See, the problem isn't that the Supreme Court ruled against gun rights as a thing. Quite the contrary, actually, though it did leave the door open for gun control to some degree.

And, with anti-gunners, if you leave them an inch, they take a mile, all while ignoring the previous court rulings.

But despite all of this, activist anti-gun governments throughout the nation have worked overtime to strip Americans of their Second Amendment rights, unflinchingly ramming through slates of gun control laws that brazenly disregard the Supreme Court’s authority. In the decades since Heller, multiple states, including Washington, Oregon, Illinois, Connecticut, California, and now Virginia – have outlawed entire types, brands, and classes of firearms and components. State legislatures have turned law-abiding citizens and responsible gun owners into felons overnight via legislation, ignoring the Constitution and blatantly defying the Supreme Court.

At the crux of all of these laws – particularly those banning certain guns and components – is the issue of “common use.” Remember, one of the key parts of the Heller ruling concerns what types of firearms are protected under the Second Amendment – specifically, those which are “in common use” and which are not both “dangerous” and “unusual.”

Also, recall that the ruling struck down D.C.’s handgun ban because handguns are not only “in common use,” but also are not “dangerous” and “unusual.”

With that in mind, if the legal test set in Heller is that protected arms are those “in common use,” then why can any of these states legally restrict the sale, transfer, ownership, or use of any of these firearms? Well, if we are to follow what the Court has ruled, the plain answer is: they can’t.

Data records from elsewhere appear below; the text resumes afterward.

Lemma surviving_props (sentences : list str) (w : str) :
  w ∈ surviving sentences ->
  lower w = w /\ (w ∉ AdvancedPDFCompressor.stop_words) /\ (2 < length w)%nat.
Proof.
  unfold surviving. intros Hw. apply list_elem_of_In, filter_In in Hw as [Hin Hk].
  apply in_concat in Hin as (ws & Hws & Hin).
  apply in_map_iff in Hws as (s & <- & _).
  split; [eapply words_of_lower; eauto|].
  unfold AdvancedPDFCompressor.keep_word in Hk.
  apply andb_prop in Hk as [Hs Hl]. apply Z.ltb_lt in Hl.
  split; [|lia].
  apply negb_true_iff, bool_decide_eq_false in Hs. exact Hs.
Qed.

Lemma occurrences_le_length (w : str) (words : list str) :
  occurrences w words <= Z.of_nat (length words).
Proof.
  unfold occurrences. apply inj_le.
  induction words as [|x words IH]; cbn [List.filter length]; [lia|].
  destruct (bool_decide (x = w)); cbn [length]; lia.
Qed.

Lemma in_unit_interval (f : float) :
  good f -> 0 < sval (Prim2SF f) <= 2 ^ 1074 ->
  (0 <? f)%float = true /\ (f <=? 1)%float = true.
Proof.
  intros Hg Hs. split.
  - apply positive_sval. split; [exact Hg | lia].
  - rewrite good_leb by (try exact Hg; reflexivity).
    rewrite Prim2SF_one.
    change (sval (S754_finite false 4503599627370496 (-52))) with (2 ^ 1074). lia.
Qed.
(** The library accepts an image of shape [s] at a layer, and at every
    layer of a network in turn: no convolution raises RuntimeError. *)
Definition layer_accepts (l : Layer T) (s : list (list nat)) : bool :=
  match l with
  | LMaskedConv2d _ L =>
      Conv2d_accepts T (conv T L) (length s) (length (hd [] s)) (hd 0 (hd [] s))
  | LReLU _ => true
  | LConv2d _ c =>
      Conv2d_accepts T c (length s) (length (hd [] s)) (hd 0 (hd [] s))
  end.

Fixpoint net_accepts (ls : list (Layer T)) (s : list (list nat)) : bool :=
  match ls with
  | [] => true
  | l :: rest => layer_accepts l s && net_accepts rest (layer_out_shape l s)
  end.

(** ** Single masked layers *)







(** ** The whole network *)

(** *** Calling the model again *)

Lemma Layer_forward_again (l : Layer T) (x' : Tensor4 T) :
  Forall (all4 T (binary T)) (net_masks T [l]) ->
  Layer_forward T (fst (Layer_forward T l x')) = Layer_forward T l.
Proof.
  destruct l as [L | | c]; intros Hb; try reflexivity.
  simpl in Hb. inversion Hb as [|m ms Hm _]; subst.
  unfold Layer_forward, MaskedConv2d_forward. cbn [fst conv mask weight set_weight].
  unfold set_weight. cbn [weight in_channels out_channels kernel_size padding bias].
  now rewrite (zip4_mul_idem T).
Qed.

Lemma net_masks_cons (l : Layer T) (ls : list (Layer T)) :
  net_masks T (l :: ls) = net_masks T [l] ++ net_masks T ls.
Proof. unfold net_masks. simpl. now rewrite app_nil_r. Qed.

Lemma layers_forward_again (ls : list (Layer T)) (x' x : Tensor4 T) :
  Forall (all4 T (binary T)) (net_masks T ls) ->
  layers_forward T (fst (layers_forward T ls x')) x = layers_forward T ls x.
Proof.
  revert x' x. induction ls as [|l ls IH]; intros x' x Hb; [reflexivity|].
  rewrite net_masks_cons in Hb. apply Forall_app in Hb. destruct Hb as [Hl Hls].
  simpl. pose proof (Layer_forward_again l x' Hl) as El.
  destruct (Layer_forward T l x') as [l' y'] eqn:E1. cbn [fst] in El.
  specialize (IH y'). destruct (layers_forward T ls y') as [rest' z'] eqn:E2.
  cbn [fst]. simpl. rewrite El.
  destruct (Layer_forward T l x) as [l2 y]. specialize (IH y Hls). cbn [fst] in IH.
  now rewrite IH.
Qed.

Lemma hidden_layers_binary (hidden_channels kernel_size n idx : nat)
    (init_w : nat -> nat -> nat -> nat -> nat -> T) (init_b : nat -> nat -> T)
    (ls : list (Layer T)) :
  hidden_layers T hidden_channels kernel_size n idx init_w init_b = Ok ls ->
  Forall (all4 T (binary T)) (net_masks T ls).
Proof.
  revert idx ls. induction n as [|n IH]; intros idx ls E; simpl in E.
  - inversion E. constructor.
  - destruct (MaskedConv2d_init _ _ _ _ _ _ _ _) as [L | |] eqn:EL; try discriminate.
    simpl in E.
    destruct (hidden_layers _ _ _ n _ _ _) as [rest | |] eqn:Er; try discriminate.
    simpl in E. inversion E; subst.
    apply MaskedConv2d_init_inv in EL. subst L.
    simpl. constructor; [apply built_mask_binary | exact (IH _ _ Er)].
Qed.

Lemma PixelCNN_init_binary (input_channels hidden_channels kernel_size num_layers : nat)
    (init_w : nat -> nat -> nat -> nat -> nat -> T) (init_b : nat -> nat -> T)
    (model : PixelCNN T) :
  PixelCNN_init T input_channels hidden_channels kernel_size num_layers init_w init_b
    = Ok model ->
  Forall (all4 T (binary T)) (net_masks T model).
Proof.
  unfold PixelCNN_init. intros E.
  destruct (MaskedConv2d_init _ _ _ _ _ _ _ _) as [L | |] eqn:EL; try discriminate.
  simpl in E.
  destruct (hidden_layers _ _ _ _ _ _ _) as [hidden | |] eqn:Eh; try discriminate.
  simpl in E. inversion E; subst.
  apply MaskedConv2d_init_inv in EL. subst L.
  unfold net_masks. simpl. constructor; [apply built_mask_binary|].
  rewrite flat_map_app. simpl. rewrite app_nil_r.
  exact (hidden_layers_binary _ _ _ _ _ _ _ Eh).
Qed.

(** The weight rewriting of the masked layers cannot be seen from
    outside: on a model built by [PixelCNN.__init__] and then run and
    trained in any way, a forward call made after another forward call
    returns the output, and leaves the model, that it would have without
    the earlier call. *)
Theorem network_forward_repeatable
    (input_channels hidden_channels kernel_size num_layers : nat)
    (init_w : nat -> nat -> nat -> nat -> nat -> T) (init_b : nat -> nat -> T)
    (model0 : PixelCNN T) (es : list (Event T)) (x' x : Tensor4 T) :
  PixelCNN_init T input_channels hidden_channels kernel_size num_layers init_w init_b
    = Ok model0 ->
  PixelCNN_forward T (fst (PixelCNN_forward T (run_events T model0 es) x')) x =
  PixelCNN_forward T (run_events T model0 es) x.
Proof.
  intros Hinit.
  assert (Hb : Forall (all4 T (binary T)) (net_masks T (run_events T model0 es))).
  { rewrite (net_masks_of_erase T _ model0) by apply erase_run_events.
    exact (PixelCNN_init_binary _ _ _ _ _ _ _ Hinit). }
  pose proof (layers_forward_again (run_events T model0 es) x' x Hb) as E.
  unfold PixelCNN_forward.
  destruct (layers_forward T (run_events T model0 es) x') as [m1 y1]. cbn [fst] in *.
  now rewrite E.
Qed.

(** *** What the constructor builds *)

Lemma hidden_layers_total (hidden_channels kernel_size n idx : nat)
    (init_w : nat -> nat -> nat -> nat -> nat -> T) (init_b : nat -> nat -> T) :
  0 < kernel_size ->
  exists ls,
    hidden_layers T hidden_channels kernel_size n idx init_w init_b = Ok ls /\
    length ls = 2 * n /\
    length (filter is_conv ls) = n /\
    length (net_masks T ls) = n.
Proof.
  intros Hk. revert idx. induction n as [|n IH]; intros idx.
  - exists []. repeat split; reflexivity.
  - destruct (IH (S idx)) as (rest & Er & Hlen & Hconv & Hmask).
    simpl. rewrite (MaskedConv2d_init_Ok T) by (exact Hk || reflexivity).
    simpl. rewrite Er. simpl. eexists. split; [reflexivity|].
    simpl. rewrite Hlen, Hconv. unfold net_masks in *. simpl. rewrite Hmask.
    repeat split; lia.
Qed.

The problem with Heller is that the phrase "in common use" is apparently too vague for many people. Personally, I disagree with that as the standard at all, in part because it opens the door for banning new weapons technology before it can become "in common use." Our Founding Fathers didn't say crap about you could only have guns similar to what a bunch of other people have, either.

While AR-15s are the most popular model of rifle in the United States today, the fact that we're not using them a billion times a year to shoot home invaders is interpreted by some as them not being commonly used for self-defense, thus not commonly used at all.

Yes, it's a twisting of reality, but it's what a lot of anti-gunners like to do as a hobby, apparently. 

But more to the point, the issue here is that Supreme Court decisions, in and of themselves, don't do all that much. All governments have to have some form of legitimacy. The people to be governed have to be willing to be governed. Legitimacy can come from mutual agreement that we'll band together and pick leaders, or it can come from the barrel of a gun.

With SCOTUS, the only thing that really makes people follow their decisions is the mutual consent thing, coupled with government agencies that will work to try and enforce it. 

For decades, states have stomped all over decisions like Heller, ignoring the words of Justice Antonin Scalia, even regarding the whole "in common use" thing, all because it's both convenient for them and there's literally no one stopping them from doing so. The lower courts, particularly in anti-gun regions, sign on and add legitimacy to what can and should be a straightforward case.

It's why we cannot just trust the courts to protect our rights. It's why we need to do more. It's why we have to fight every single bill that comes through. It's why we can give zero ground for anything, because once they figure they've got us on the ropes, they'll go in for the kill, and we all know it.

We cannot hope that the courts alone will protect us.

We need to protect the Second Amendment ourselves.